Dataset entries
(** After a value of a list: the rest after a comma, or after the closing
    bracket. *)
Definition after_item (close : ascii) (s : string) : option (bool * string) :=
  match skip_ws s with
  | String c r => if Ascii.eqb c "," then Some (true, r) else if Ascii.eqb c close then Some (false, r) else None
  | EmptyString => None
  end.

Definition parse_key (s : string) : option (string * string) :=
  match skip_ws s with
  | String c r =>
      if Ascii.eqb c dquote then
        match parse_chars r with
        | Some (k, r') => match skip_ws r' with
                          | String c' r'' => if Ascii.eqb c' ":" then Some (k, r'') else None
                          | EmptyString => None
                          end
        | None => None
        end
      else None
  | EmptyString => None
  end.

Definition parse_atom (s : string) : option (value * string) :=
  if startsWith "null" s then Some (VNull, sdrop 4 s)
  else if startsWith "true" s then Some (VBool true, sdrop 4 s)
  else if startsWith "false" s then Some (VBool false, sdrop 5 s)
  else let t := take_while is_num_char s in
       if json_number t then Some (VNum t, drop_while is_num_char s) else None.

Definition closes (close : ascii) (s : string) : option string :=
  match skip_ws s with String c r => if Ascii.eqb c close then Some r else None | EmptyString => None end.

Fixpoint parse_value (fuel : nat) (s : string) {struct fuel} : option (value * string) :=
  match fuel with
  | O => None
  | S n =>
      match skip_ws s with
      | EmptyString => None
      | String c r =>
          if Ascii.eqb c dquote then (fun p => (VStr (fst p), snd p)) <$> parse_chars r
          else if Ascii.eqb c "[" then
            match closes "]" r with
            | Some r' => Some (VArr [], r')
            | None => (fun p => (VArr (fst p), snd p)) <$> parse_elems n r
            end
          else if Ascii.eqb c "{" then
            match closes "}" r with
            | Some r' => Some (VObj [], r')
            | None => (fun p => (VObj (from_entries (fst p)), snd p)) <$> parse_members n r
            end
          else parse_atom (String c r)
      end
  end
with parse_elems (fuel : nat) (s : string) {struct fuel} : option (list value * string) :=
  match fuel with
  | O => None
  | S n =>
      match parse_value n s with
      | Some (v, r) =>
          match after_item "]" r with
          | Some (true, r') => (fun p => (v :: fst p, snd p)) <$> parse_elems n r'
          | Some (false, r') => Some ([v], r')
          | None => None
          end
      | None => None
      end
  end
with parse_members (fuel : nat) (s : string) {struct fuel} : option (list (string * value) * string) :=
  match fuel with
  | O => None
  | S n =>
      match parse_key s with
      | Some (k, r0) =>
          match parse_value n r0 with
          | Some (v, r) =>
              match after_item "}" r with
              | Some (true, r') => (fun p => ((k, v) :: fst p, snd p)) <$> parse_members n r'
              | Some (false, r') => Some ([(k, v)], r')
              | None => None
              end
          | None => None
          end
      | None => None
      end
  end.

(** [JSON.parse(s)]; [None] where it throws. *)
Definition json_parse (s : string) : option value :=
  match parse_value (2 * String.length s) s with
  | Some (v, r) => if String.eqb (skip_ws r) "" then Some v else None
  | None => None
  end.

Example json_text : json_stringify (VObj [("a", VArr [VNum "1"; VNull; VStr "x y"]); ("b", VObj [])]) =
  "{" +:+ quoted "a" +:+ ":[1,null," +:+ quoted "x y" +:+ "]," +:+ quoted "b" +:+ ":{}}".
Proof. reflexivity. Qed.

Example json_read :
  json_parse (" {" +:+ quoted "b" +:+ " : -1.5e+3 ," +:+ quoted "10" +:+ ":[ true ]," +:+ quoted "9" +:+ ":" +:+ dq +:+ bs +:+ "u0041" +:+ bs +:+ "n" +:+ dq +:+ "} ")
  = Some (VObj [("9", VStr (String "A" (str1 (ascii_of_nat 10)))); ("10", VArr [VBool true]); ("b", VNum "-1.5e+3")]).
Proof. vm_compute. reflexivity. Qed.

...

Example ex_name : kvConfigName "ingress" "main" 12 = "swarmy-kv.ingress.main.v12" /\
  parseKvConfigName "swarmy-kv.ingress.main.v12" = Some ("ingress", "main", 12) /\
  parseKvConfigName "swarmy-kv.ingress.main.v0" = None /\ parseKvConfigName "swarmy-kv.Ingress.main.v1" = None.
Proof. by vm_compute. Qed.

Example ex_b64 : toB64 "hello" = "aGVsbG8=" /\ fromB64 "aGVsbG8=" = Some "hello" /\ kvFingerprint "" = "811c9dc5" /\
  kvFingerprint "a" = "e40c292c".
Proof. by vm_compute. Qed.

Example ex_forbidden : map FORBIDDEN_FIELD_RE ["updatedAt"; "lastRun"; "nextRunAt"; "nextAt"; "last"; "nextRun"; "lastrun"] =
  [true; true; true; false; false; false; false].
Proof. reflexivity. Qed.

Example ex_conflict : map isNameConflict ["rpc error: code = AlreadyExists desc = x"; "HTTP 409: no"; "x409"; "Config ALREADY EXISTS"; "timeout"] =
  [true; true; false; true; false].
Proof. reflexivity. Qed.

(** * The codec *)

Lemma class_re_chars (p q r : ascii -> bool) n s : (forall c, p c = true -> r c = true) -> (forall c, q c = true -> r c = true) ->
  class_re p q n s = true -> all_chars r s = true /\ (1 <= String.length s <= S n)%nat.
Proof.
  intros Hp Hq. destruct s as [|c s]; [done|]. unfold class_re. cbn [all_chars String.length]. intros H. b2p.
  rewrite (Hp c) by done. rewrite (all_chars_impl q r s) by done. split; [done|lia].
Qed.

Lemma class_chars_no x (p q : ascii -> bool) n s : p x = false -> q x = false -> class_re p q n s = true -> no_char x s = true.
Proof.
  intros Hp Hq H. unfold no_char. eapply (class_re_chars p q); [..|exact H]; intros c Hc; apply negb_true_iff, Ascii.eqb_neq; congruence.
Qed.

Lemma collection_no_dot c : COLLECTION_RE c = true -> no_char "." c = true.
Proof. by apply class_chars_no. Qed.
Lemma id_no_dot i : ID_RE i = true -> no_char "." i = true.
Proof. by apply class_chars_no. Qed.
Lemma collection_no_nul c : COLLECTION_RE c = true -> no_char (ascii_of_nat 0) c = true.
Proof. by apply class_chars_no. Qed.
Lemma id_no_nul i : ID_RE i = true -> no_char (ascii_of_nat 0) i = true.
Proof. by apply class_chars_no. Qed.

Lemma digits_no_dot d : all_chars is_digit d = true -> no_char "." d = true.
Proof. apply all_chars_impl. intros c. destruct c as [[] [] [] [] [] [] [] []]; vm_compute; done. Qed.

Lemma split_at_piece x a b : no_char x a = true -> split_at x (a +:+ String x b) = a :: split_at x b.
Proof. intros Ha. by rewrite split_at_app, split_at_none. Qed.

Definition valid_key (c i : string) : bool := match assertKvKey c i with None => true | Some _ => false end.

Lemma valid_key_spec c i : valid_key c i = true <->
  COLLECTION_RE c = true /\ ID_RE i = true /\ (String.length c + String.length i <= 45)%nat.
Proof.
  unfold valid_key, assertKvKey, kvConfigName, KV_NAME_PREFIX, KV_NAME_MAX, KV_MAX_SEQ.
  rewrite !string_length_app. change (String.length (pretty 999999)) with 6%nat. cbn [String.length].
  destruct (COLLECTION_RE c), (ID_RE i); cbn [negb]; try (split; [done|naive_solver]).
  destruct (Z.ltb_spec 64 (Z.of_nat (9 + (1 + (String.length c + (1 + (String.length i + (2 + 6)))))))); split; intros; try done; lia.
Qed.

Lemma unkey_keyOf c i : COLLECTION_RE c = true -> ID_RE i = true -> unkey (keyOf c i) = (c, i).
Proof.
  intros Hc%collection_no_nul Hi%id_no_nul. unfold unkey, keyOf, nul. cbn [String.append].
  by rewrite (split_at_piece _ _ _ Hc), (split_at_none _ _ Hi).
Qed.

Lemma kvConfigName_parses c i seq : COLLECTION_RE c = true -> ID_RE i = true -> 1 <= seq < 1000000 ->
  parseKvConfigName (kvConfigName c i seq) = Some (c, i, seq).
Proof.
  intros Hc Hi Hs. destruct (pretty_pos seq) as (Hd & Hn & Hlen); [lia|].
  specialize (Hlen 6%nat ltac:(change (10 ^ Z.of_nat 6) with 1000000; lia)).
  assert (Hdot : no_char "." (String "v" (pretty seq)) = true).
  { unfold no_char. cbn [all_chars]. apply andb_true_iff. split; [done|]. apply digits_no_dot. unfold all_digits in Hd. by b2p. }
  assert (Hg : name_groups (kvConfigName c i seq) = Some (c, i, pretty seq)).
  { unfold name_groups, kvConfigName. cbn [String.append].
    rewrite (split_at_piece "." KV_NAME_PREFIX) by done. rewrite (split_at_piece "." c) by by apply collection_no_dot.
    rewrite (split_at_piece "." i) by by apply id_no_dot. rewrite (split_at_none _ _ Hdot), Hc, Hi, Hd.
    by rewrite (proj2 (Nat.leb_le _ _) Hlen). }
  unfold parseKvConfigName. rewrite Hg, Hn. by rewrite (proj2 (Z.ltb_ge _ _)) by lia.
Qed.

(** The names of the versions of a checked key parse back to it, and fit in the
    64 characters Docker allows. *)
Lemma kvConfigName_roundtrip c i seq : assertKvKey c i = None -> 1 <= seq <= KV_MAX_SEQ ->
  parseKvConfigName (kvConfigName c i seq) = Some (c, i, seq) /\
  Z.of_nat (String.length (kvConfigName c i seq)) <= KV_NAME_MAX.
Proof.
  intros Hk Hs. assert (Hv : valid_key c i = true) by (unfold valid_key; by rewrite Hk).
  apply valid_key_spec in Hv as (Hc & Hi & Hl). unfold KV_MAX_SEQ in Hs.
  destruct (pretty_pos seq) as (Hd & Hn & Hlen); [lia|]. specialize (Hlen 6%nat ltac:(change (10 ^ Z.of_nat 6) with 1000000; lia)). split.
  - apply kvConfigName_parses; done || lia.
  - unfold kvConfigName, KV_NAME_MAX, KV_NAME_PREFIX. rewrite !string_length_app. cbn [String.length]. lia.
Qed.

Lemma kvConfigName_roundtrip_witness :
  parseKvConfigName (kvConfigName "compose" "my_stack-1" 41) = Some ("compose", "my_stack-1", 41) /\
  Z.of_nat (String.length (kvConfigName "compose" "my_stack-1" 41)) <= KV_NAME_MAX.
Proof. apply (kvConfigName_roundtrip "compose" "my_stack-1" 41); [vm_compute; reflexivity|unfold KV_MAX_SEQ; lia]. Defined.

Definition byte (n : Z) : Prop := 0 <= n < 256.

## DIRECTIONS FOR THIS TASK:
Extract from the data every line where "unkey" shows up.

## TASK RESULT:
Lemma unkey_keyOf c i : COLLECTION_RE c = true -> ID_RE i = true -> unkey (keyOf c i) = (c, i).
  intros Hc%collection_no_nul Hi%id_no_nul. unfold unkey, keyOf, nul. cbn [String.append].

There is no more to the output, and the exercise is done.